_About this exercise_. Lines with "that": state how many there are in the records below, and nothing else.

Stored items
(* ===== verification/Bulb.v ===== *)
(** * Bulbs

    [lifx/bulb.c]: opening and closing a bulb, recording what it reports, and
    the timer that asks for its hardware information. *)

From Stdlib Require Import ZArith Lia String.
From stdpp Require Import base tactics list gmap.
From S2P Require Import Prelude CLib WireBits PacketInfo WireProto World Tagging GatewayQueue.
From S2P Require Import BulbTable Router.

Definition LGTD_LIFX_BULB_FETCH_HARDWARE_INFO_TIMER_MSECS : Z := 5000.
Definition LGTD_LIFX_BULB_FETCH_WIFI_FW_INFO_TIMEOUT_MSECS : Z :=
  LGTD_LIFX_BULB_FETCH_HARDWARE_INFO_TIMER_MSECS * 4.

Section Bulb.
Context {E : Endianness}.

(** ** The hardware information timer *)

(** [RESEND_IF]: whether the packet was sent. *)
Definition resend_if (test : bool) (a : addr) (pkt_type : lgtd_lifx_packet_type) : M world bool :=
  mwhen test (lgtd_router_send_to_device a pkt_type None) ;;
  mret test.

Definition bulb_ip (b : lgtd_lifx_bulb) (ip : lgtd_lifx_bulb_ips) : M world lgtd_lifx_bulb_ip :=
  mderef (bulb_ips b !! bulb_ip_index ip).

Definition lgtd_lifx_bulb_fetch_hardware_info (timer : timer_ptr) (as_uint : Z) : M world unit :=
  massert (negb (as_uint =? 0)) ;;
  found ← lgtd_lifx_bulb_get (take LGTD_LIFX_ADDR_LENGTH (store 8 as_uint));
  match found with
  | None => lgtd_timer_stop timer
  | Some a =>
    b ← get_bulb a;
    sent_version ← resend_if (pr_vendor_id (bulb_product_info b) =? 0) a LGTD_LIFX_GET_VERSION;
    b ← get_bulb a;
    mcu ← bulb_ip b LGTD_LIFX_BULB_MCU_IP;
    sent_mesh ← resend_if (fw_version (ip_fw_info mcu) =? 0) a LGTD_LIFX_GET_MESH_FIRMWARE;
    b ← get_bulb a;
    mcu ← bulb_ip b LGTD_LIFX_BULB_MCU_IP;
    wifi ← bulb_ip b LGTD_LIFX_BULB_WIFI_IP;
    let state_updated_at := ip_state_updated_at mcu in
    test ← (if fw_version (ip_fw_info wifi) =? 0 then
              now ← lgtd_time_monotonic_msecs;
              mret (u64 (now - state_updated_at) <? LGTD_LIFX_BULB_FETCH_WIFI_FW_INFO_TIMEOUT_MSECS)
            else mret false);
    sent_wifi ← resend_if test a LGTD_LIFX_GET_WIFI_FIRMWARE_STATE;
    mwhen (negb (sent_version || sent_mesh || sent_wifi)) (lgtd_timer_stop timer)
  end.

(** ** Opening and closing *)

(** The structs [calloc] leaves. *)
Definition zero_light_state : lgtd_lifx_light_state :=
  {| ls_hue := 0; ls_saturation := 0; ls_brightness := 0; ls_kelvin := 0; ls_dim := 0;
     ls_power := 0; ls_label := replicate LGTD_LIFX_LABEL_SIZE 0; ls_tags := 0 |}.
Definition zero_bulb_ip : lgtd_lifx_bulb_ip :=
  {| ip_state := {| is_signal_strength := 0; is_tx_bytes := 0; is_rx_bytes := 0; is_temperature := 0 |};
     ip_state_updated_at := 0;
     ip_fw_info := {| fw_built_at := 0; fw_installed_at := 0; fw_version := 0 |};
     ip_fw_info_updated_at := 0 |}.
Definition new_bulb (gw : gw_ptr) (a : addr) : lgtd_lifx_bulb :=
  {| bulb_last_light_state_at := 0; bulb_runtime_info_updated_at := 0; bulb_dirty_at := 0;
     bulb_expected_power_on := 0; bulb_addr := a; bulb_ambient_light := 0;
     bulb_model := None; bulb_vendor := None; bulb_gw := gw; bulb_state := zero_light_state;
     bulb_ips := [zero_bulb_ip; zero_bulb_ip];
     bulb_product_info := {| pr_vendor_id := 0; pr_product_id := 0; pr_version := 0 |};
     bulb_runtime_info := {| ri_time := 0; ri_uptime := 0; ri_downtime := 0 |} |}.

(** [RB_INSERT] keeps an element that is already there; a bulb is only opened
    when the table has none with its address. *)
Definition lgtd_lifx_bulb_open (gw : gw_ptr) (bulb_addr : list Z) : M world (option addr) :=
  allocated ← os_call;
  if negb allocated then mret None else
  let a := take LGTD_LIFX_ADDR_LENGTH bulb_addr in
  w ← mget;
  match w_bulbs_table w !! a with
  | Some _ => mcrash UndefinedBehaviour
  | None =>
    mmodify (fun w => set_w_bulbs_table (<[a := new_bulb gw a]> (w_bulbs_table w)) w) ;;
    lgtd_stats_add counter_bulbs 1 ;;
    now ← lgtd_time_monotonic_msecs;
    upd_bulb a (set_bulb_last_light_state_at now) ;;
    let ctx := ctx_as_uint (load (a ++ [0; 0])) in
    lgtd_timer_start true true LGTD_LIFX_BULB_FETCH_HARDWARE_INFO_TIMER_MSECS
      lgtd_lifx_bulb_fetch_hardware_info_fn ctx ;;
    mret (Some a)
  end.

(** The count of the bulbs of a list that have a tag; the closed bulb must not be
    one of them. *)
Fixpoint count_tagged (bulbs : list addr) (closed : addr) (tag_id : Z) : M world Z :=
  match bulbs with
  | [] => mret 0
  | a :: bulbs =>
    massert (bool_decide (a <> closed)) ;;
    b ← get_bulb a;
    n ← count_tagged bulbs closed tag_id;
    mret (if has_flag (LGTD_LIFX_WIRE_TAG_ID_TO_VALUE tag_id) (ls_tags (bulb_state b))
          then 1 + n else n)
  end.

Definition lgtd_lifx_bulb_close (a : addr) : M world unit :=
  bulb ← get_bulb a;
  gw ← get_gw (bulb_gw bulb);
  mforeach (LGTD_LIFX_WIRE_FOREACH_TAG_ID (ls_tags (bulb_state bulb))) (fun tag_id =>
    n ← count_tagged (gw_bulbs gw) a tag_id;
    r ← get_refcount (bulb_gw bulb) tag_id;
    massert (r =? n)) ;;
  lgtd_stats_add counter_bulbs (-1) ;;
  mwhen (ls_power (bulb_state bulb) =? LGTD_LIFX_POWER_ON)
    (lgtd_stats_add counter_bulbs_powered_on (-1)) ;;
  mmodify (fun w => set_w_bulbs_table (delete a (w_bulbs_table w)) w).

(** ** Recording what a bulb reports *)

(** The part [set_light_state] and [set_power_state] share. *)
Definition update_power (a : addr) (power : Z) : M world unit :=
  bulb ← get_bulb a;
  mwhen (negb (power =? ls_power (bulb_state bulb))) (
    lgtd_stats_add counter_bulbs_powered_on (if power =? LGTD_LIFX_POWER_ON then 1 else -1) ;;
    lgtd_router_send_to_device a LGTD_LIFX_GET_INFO None).

Definition lgtd_lifx_bulb_set_light_state (a : addr) (state : lgtd_lifx_light_state)
    (received_at : Z) : M world unit :=
  update_power a (ls_power state) ;;
  bulb ← get_bulb a;
  lgtd_lifx_gateway_update_tag_refcounts (bulb_gw bulb) (ls_tags (bulb_state bulb)) (ls_tags state) ;;
  upd_bulb a (set_bulb_last_light_state_at received_at) ;;
  upd_bulb a (set_bulb_state state).

Definition lgtd_lifx_bulb_set_power_state (a : addr) (power : Z) : M world unit :=
  update_power a power ;;
  upd_bulb a (fun b => set_bulb_state (set_ls_power power (bulb_state b)) b).

Definition lgtd_lifx_bulb_set_tags (a : addr) (tags : Z) : M world unit :=
  bulb ← get_bulb a;
  lgtd_lifx_gateway_update_tag_refcounts (bulb_gw bulb) (ls_tags (bulb_state bulb)) tags ;;
  upd_bulb a (fun b => set_bulb_state (set_ls_tags tags (bulb_state b)) b).

Definition upd_bulb_ip (a : addr) (ip : lgtd_lifx_bulb_ips)
    (f : lgtd_lifx_bulb_ip -> lgtd_lifx_bulb_ip) : M world unit :=
  upd_bulb a (fun b => set_bulb_ips (alter f (bulb_ip_index ip) (bulb_ips b)) b).

Definition lgtd_lifx_bulb_set_ip_state (a : addr) (ip_id : lgtd_lifx_bulb_ips)
    (state : lgtd_lifx_ip_state) (received_at : Z) : M world unit :=
  upd_bulb_ip a ip_id (set_ip_state_updated_at received_at) ;;
  upd_bulb_ip a ip_id (set_ip_state state).

Definition lgtd_lifx_bulb_set_ip_firmware_info (a : addr) (ip_id : lgtd_lifx_bulb_ips)
    (info : lgtd_lifx_ip_firmware_info) (received_at : Z) : M world unit :=
  upd_bulb_ip a ip_id (set_ip_fw_info_updated_at received_at) ;;
  upd_bulb_ip a ip_id (set_ip_fw_info info).

Definition lgtd_lifx_bulb_set_product_info (a : addr) (info : lgtd_lifx_product_info) : M world unit :=
  upd_bulb a (set_bulb_product_info info) ;;
  upd_bulb a (set_bulb_vendor (Some (lgtd_lifx_bulb_get_vendor_name (pr_vendor_id info)))) ;;
  upd_bulb a (set_bulb_model
    (Some (lgtd_lifx_bulb_get_model_name (pr_vendor_id info) (pr_product_id info)))).

Definition lgtd_lifx_bulb_set_runtime_info (a : addr) (info : lgtd_lifx_runtime_info)
    (received_at : Z) : M world unit :=
  upd_bulb a (set_bulb_runtime_info_updated_at received_at) ;;
  upd_bulb a (set_bulb_runtime_info info).

Definition lgtd_lifx_bulb_set_label (a : addr) (label : list Z) : M world unit :=
  upd_bulb a (fun b => set_bulb_state
    (set_ls_label (take LGTD_LIFX_LABEL_SIZE label) (bulb_state b)) b).

Definition lgtd_lifx_bulb_set_ambient_light (a : addr) (illuminance : Z) : M world unit :=
  upd_bulb a (set_bulb_ambient_light illuminance).

End Bulb.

_Written response_. 3